Published on
September 4, 2025
In 2025, the US tourism industry is experiencing an unprecedented slowdown, with Canada joining the ranks of the UK, Spain, Brazil, Japan, China, Mexico, and Spain in contributing to this decline. The tourism sector, which once thrived on a steady influx of international visitors, is now facing significant challenges as these countries unite in driving the reduction in tourist arrivals. The latest data reveals that the downturn is not just a temporary fluctuation but a prolonged slump, projected to continue until the end of 2025.
Several reasons have been identified behind this collective slowdown in US tourism, with political tensions, rising travel costs, and stricter visa regulations playing key roles. Canada, historically one of the largest sources of visitors to the US, has seen a sharp decline in its tourist numbers, as have the other contributing nations.
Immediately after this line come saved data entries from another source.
(** * Index_Challenge: the index model of [index_model/index.py]

    A shallow embedding of class [IndexModel] and the proofs of the
    properties its specification states.

    Conventions of the embedding.
    - Python exceptions are values: a computation has type [res A], either
      [Ok a] or [Raise e]; statements are sequenced with the bind of that
      monad, in the order Python evaluates them.
    - Python [float] is read as an exact rational ([Qc], rationals in lowest
      terms, with Leibniz equality): rounding, overflow, infinities and NaN
      are outside the model.  Division keeps its Python behaviour on a zero
      denominator ([ZeroDivisionError]).
    - Python [int] is [Z]; row positions and list positions are [nat].
    - A list object that the code mutates in place lives in a store
      ([gmap loc (list Qc)]); see [IndexModel.Store].
    - The data frame read by [pd.read_csv] is a header and a list of rows, a
      row being the text of its [Date] column (column 0) followed by its
      numeric cells (columns 1, 2, ...).
    - [calendar] and [datetime] are the Python standard library; the few
      functions the class calls are transcribed from CPython ([Lib/calendar.py],
      [Lib/_pydatetime.py]). *)

From Stdlib Require Import ZArith QArith Qcanon String Ascii List Lia Permutation Sorted.
From stdpp Require Import base option list numbers sorting gmap.

Import ListNotations.
Local Open Scope Z_scope.

(** ** Exceptions *)

Module Py.

Inductive exn : Type :=
| ValueError
| IndexError
| ZeroDivisionError
| SystemError.

Inductive res (A : Type) : Type :=
| Ok (a : A)
| Raise (e : exn).

Arguments Ok {A} a.
Arguments Raise {A} e.

#[global] Instance res_ret : MRet res := fun A a => Ok a.

#[global] Instance res_bind : MBind res := fun A B f m =>
  match m with
  | Ok a => f a
  | Raise e => Raise e
  end.

#[global] Instance res_fmap : FMap res := fun A B f m =>
  match m with
  | Ok a => Ok (f a)
  | Raise e => Raise e
  end.

(** [l[i]] on a list: [IndexError] out of range. *)
Definition getitem {A} (l : list A) (i : nat) : res A :=
  match l !! i with
  | Some a => Ok a
  | None => Raise IndexError
  end.
(** * Single-qubit gate fusion ([pennylane/transforms/optimization/single_qubit_fusion.py])

    A shallow embedding of the [single_qubit_fusion] transform and of the
    helpers it calls, followed by the properties of the pass.  The file
    also embeds [GroverOperator.expand] ([templates/subroutines/grover.py])
    and [get_interface] and [requires_grad] ([math/utils.py]).

    Conventions of the embedding:
    - Python floats are idealised as rationals ([Q]); a tensor of three
      angles is a triple.
    - [gate.single_qubit_rot_angles()] either returns three angles or raises
      [NotImplementedError]/[AttributeError]; the method is a field of type
      [option angles] and [None] stands for the two exceptions the pass
      catches.
    - Python list objects live in a heap ([gmap loc (list Operation)]);
      [tape.operations] is a reference into it.
    - [apply(op)] and the construction of a [Rot] inside the recording
      context append to the queue of the ambient context.
    - The two [while] loops carry a fuel argument; the theorems show that
      the length of the operation list is always enough fuel. *)

From Stdlib Require Import QArith Qabs Ascii.
From stdpp Require Import base list strings gmap.

Local Open Scope Q_scope.

(** ** Results of fallible code *)

Inductive exn : Set := IndexError.

Inductive result (A : Type) : Type :=
| Done (a : A)
| Raise (e : exn)
| OutOfFuel.
Arguments Done {A} a.
Arguments Raise {A} e.
Arguments OutOfFuel {A}.

#[global] Instance result_ret : MRet result := @Done.
#[global] Instance result_bind : MBind result := λ A B f m,
  match m with
  | Done a => f a
  | Raise e => Raise e
  | OutOfFuel => OutOfFuel
  end.

(** How an iteration of a [while] loop ends: it goes on with a new state
    or leaves the loop by [break]. *)
Inductive flow (S : Type) : Type :=
| Next (s : S)
| Break.
Arguments Next {S} s.
Arguments Break {S}.

(** ** Data model *)

(** Modelled from the spec: the [Wires] class is not among the sources.
    "Wires (ordered set of target indices)"; two wire sets are equal when
    they hold the same labels in the same order. *)
Definition Wires := list Z.

(** Three Euler angles. *)
Definition angles := (Q * Q * Q)%type.

(** An operation: "name (string), wires, parameters (numeric vector,
    possibly empty)", and what its method [single_qubit_rot_angles]
    returns. *)
Record Operation : Type := mkOperation {
  name : string;
  wires : Wires;
  parameters : list Q;
  single_qubit_rot_angles : option angles
}.

(** Modelled from the spec: the gate classes of [pennylane.ops.qubit] are
    not among the sources.  [Rot(phi, theta, omega, wires=w)] is "a general
    single-qubit gate parametrized by three Euler angles"; its rotation
    angles are its own three parameters.  The class acts on one wire: its
    constructor raises [ValueError] for any other number of wires, so the
    record built here for such a [w] stands for no operation of the
    program, and a run in which line 133 builds it is not a run that
    returns. *)
Definition Rot (a : angles) (w : Wires) : Operation :=
  let '(phi, theta, omega) := a in
  {| name := "Rot"; wires := w; parameters := [phi; theta; omega];
     single_qubit_rot_angles := Some (phi, theta, omega) |}.

(** Modelled from the spec: [RZ(phi, wires=w)], a rotation that supports
    the decomposition; as a [Rot] it is [Rot(phi, 0, 0)]. *)
Definition RZ (phi : Q) (w : Wires) : Operation :=
  {| name := "RZ"; wires := w; parameters := [phi];
     single_qubit_rot_angles := Some (phi, 0, 0) |}.

(** [np.pi], the float nearest to pi, and [np.pi / 2], as rationals. *)
Definition np_pi : Q := 884279719003555 # 281474976710656.
Definition np_pi_half : Q := 884279719003555 # 562949953421312.

(** The rotation angles of a Hadamard, [[np.pi, np.pi / 2, 0.0]]. *)
Definition hadamard_angles : angles := (np_pi, np_pi_half, 0).

(** Modelled from the docstring of [single_qubit_fusion] (lines 49-70):
    the class [Hadamard] is not among the sources.  The docstring shows
    the leading Hadamard of its circuit fused with the rotations that
    follow it into the single [Rot(3.57, 2.09, 2.05)]: the gate supports
    [single_qubit_rot_angles], as [H = RZ(pi) RY(pi/2) RZ(0)]. *)
Definition Hadamard (w : Wires) : Operation :=
  {| name := "Hadamard"; wires := w; parameters := [];
     single_qubit_rot_angles := Some hadamard_angles |}.

(** An operation that does not define [single_qubit_rot_angles]: calling
    the method raises the [NotImplementedError] of the base class. *)
Definition CustomGate (w : Wires) : Operation :=
  {| name := "CustomGate"; wires := w; parameters := [];
     single_qubit_rot_angles := None |}.

(** Modelled from the spec: a two-qubit gate, without decomposition. *)
Definition CNOT (w : Wires) : Operation :=
  {| name := "CNOT"; wires := w; parameters := [];
     single_qubit_rot_angles := None |}.

(** Python list objects: a heap of lists of operations. *)
Abbreviation loc := positive.
Abbreviation heap := (gmap loc (list Operation)).

(** The working list is a new list object: it is stored at a location
    the heap did not have. *)
Definition list_copy_ref (h : heap) : loc := fresh (dom h).

(** A tape: [tape.operations] is a reference to a list object,
    [tape.measurements] the sequence of its measurements. *)
Record QuantumTape (Measurement : Type) : Type := mkTape {
  operations : loc;
  measurements : list Measurement
}.
Arguments mkTape {Measurement} operations measurements.
Arguments operations {Measurement} _.
Arguments measurements {Measurement} _.

(** What the recording context receives. *)
Inductive queued (Measurement : Type) : Type :=
| QOp (op : Operation)
| QMeasure (m : Measurement).
Arguments QOp {Measurement} op.
Arguments QMeasure {Measurement} m.

(** The local state of the pass: the working list and the queue of the
    recording context. *)
Record state (Measurement : Type) : Type := mkState {
  list_copy : list Operation;
  queue : list (queued Measurement)
}.
Arguments mkState {Measurement} list_copy queue.
Arguments list_copy {Measurement} _.
Arguments queue {Measurement} _.

(** Projections of the queue: the operations and the measurements of
    the tape recorded by the context. *)
Definition queued_operations {Measurement} (q : list (queued Measurement))
    : list Operation :=
  omap (λ x, match x with QOp op => Some op | QMeasure _ => None end) q.

Definition queued_measurements {Measurement} (q : list (queued Measurement))
    : list Measurement :=
  omap (λ x, match x with QOp _ => None | QMeasure m => Some m end) q.

(** ** Python list primitives *)

(** [l[i]] *)
Definition getitem {A} (l : list A) (i : nat) : result A :=
  match l !! i with
  | Some x => Done x
  | None => Raise IndexError
  end.

(** [l.pop(i)], keeping only the effect on the list *)
Definition pop {A} (i : nat) (l : list A) : result (list A) :=
  match l !! i with
  | Some _ => Done (delete i l)
  | None => Raise IndexError
  end.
For many tourists, the strong US dollar and higher travel costs are making visits to the US less appealing. Meanwhile, political instability, including changes in immigration policies, has created an atmosphere of uncertainty, deterring travelers from these countries.
This decline is set to continue until the end of 2025, according to forecasts. The collaboration of countries like Canada, the UK, Spain, Brazil, Japan, China, and Mexico in this slowdown is reshaping the landscape of US tourism. As travel patterns shift, the US faces the challenge of re-attracting international visitors and reversing the effects of this prolonged decline.
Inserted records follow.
(** * Access control and sharing of the file-storage server

    A shallow embedding of the Express routes of the server
    ([apps/server/src/routes/files.ts] and the share router mounted at
    [/api/share]) over the Drizzle schema ([file], [share],
    [activity_log], [user]), followed by the properties of the
    access-control specification.

    Tables are lists of rows in storage order; a [findFirst] returns the
    first row that satisfies the [where] clause and an [insert] checks the
    primary-key, unique and foreign-key constraints of the schema.  A
    route handler is a computation over a [World]: the database, the blob
    store, the upload directory, the server console and the
    nondeterminism a request consumes (clock, [nanoid] output, Cloudinary
    answers, storage faults).  Requests are served one after the other.

    The routes that only read ([GET /api/files] and the activity router)
    change nothing in the store; they are handlers of their own and are
    not part of [Request]. *)

From Stdlib Require Import String List ZArith Bool Lia Sorted.
Import ListNotations.
Local Open Scope list_scope.
Local Open Scope string_scope.

(** ** Schema (packages/db schema) *)

Inductive shareTypeEnum := ST_user | ST_link.
Inductive roleEnum := R_owner | R_viewer | R_editor.
Inductive activityTypeEnum :=
  A_upload | A_download | A_share | A_unshare | A_delete.

Definition shareType_eqb (a b : shareTypeEnum) : bool :=
  match a, b with
  | ST_user, ST_user | ST_link, ST_link => true
  | _, _ => false
  end.

Module user.
Record row := mk { id : string; name : string; email : string }.
End user.

Module file.
Record row := mk {
    id : string;
    filename : string;
    cloudinaryId : string;
    fileUrl : string;
    size : Z;
    type : string;
    resourceType : option string;
    ownerId : string;
    createdAt : Z;
    updatedAt : Z }.
End file.

Module share.
Record row := mk {
    id : string;
    fileId : string;
    shareType : shareTypeEnum;
    sharedWithUserId : option string;
    token : option string;
    role : roleEnum;
    expiresAt : option Z;
    createdAt : Z;
    createdBy : string }.
End share.

Module activityLog.
Record row := mk {
    id : string;
    fileId : string;
    userId : string;
    activityType : activityTypeEnum;
    metadata : option string;
    createdAt : Z }.
End activityLog.

Record DB := mkDB {
  users : list user.row;
  files : list file.row;
  shares : list share.row;
  activityLogs : list activityLog.row }.

Definition empty_db : DB := mkDB [] [] [] [].

(** SQL [col = v] on a nullable text column: NULL never equals a value. *)
Definition eq_nullable (col : option string) (v : string) : bool :=
  match col with
  | Some x => x =? v
  | None => false
  end.

(** [or(isNull(share.expiresAt), sql`${share.expiresAt} > NOW()`)] *)
Definition notExpired (NOW : Z) (s : share.row) : bool :=
  match share.expiresAt s with
  | None => true
  | Some e => (NOW <? e)%Z
  end.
UK Tourist Decline from the US
The United Kingdom, one of the U.S.’s top international markets, experienced a significant 15% decline in visitor arrivals in 2025. This decline is part of a broader trend affecting several key European markets, with political instability and stricter immigration policies being key contributors. The strong U.S. dollar has also made travel to the U.S. more expensive for British tourists, further deterring many from making the trip.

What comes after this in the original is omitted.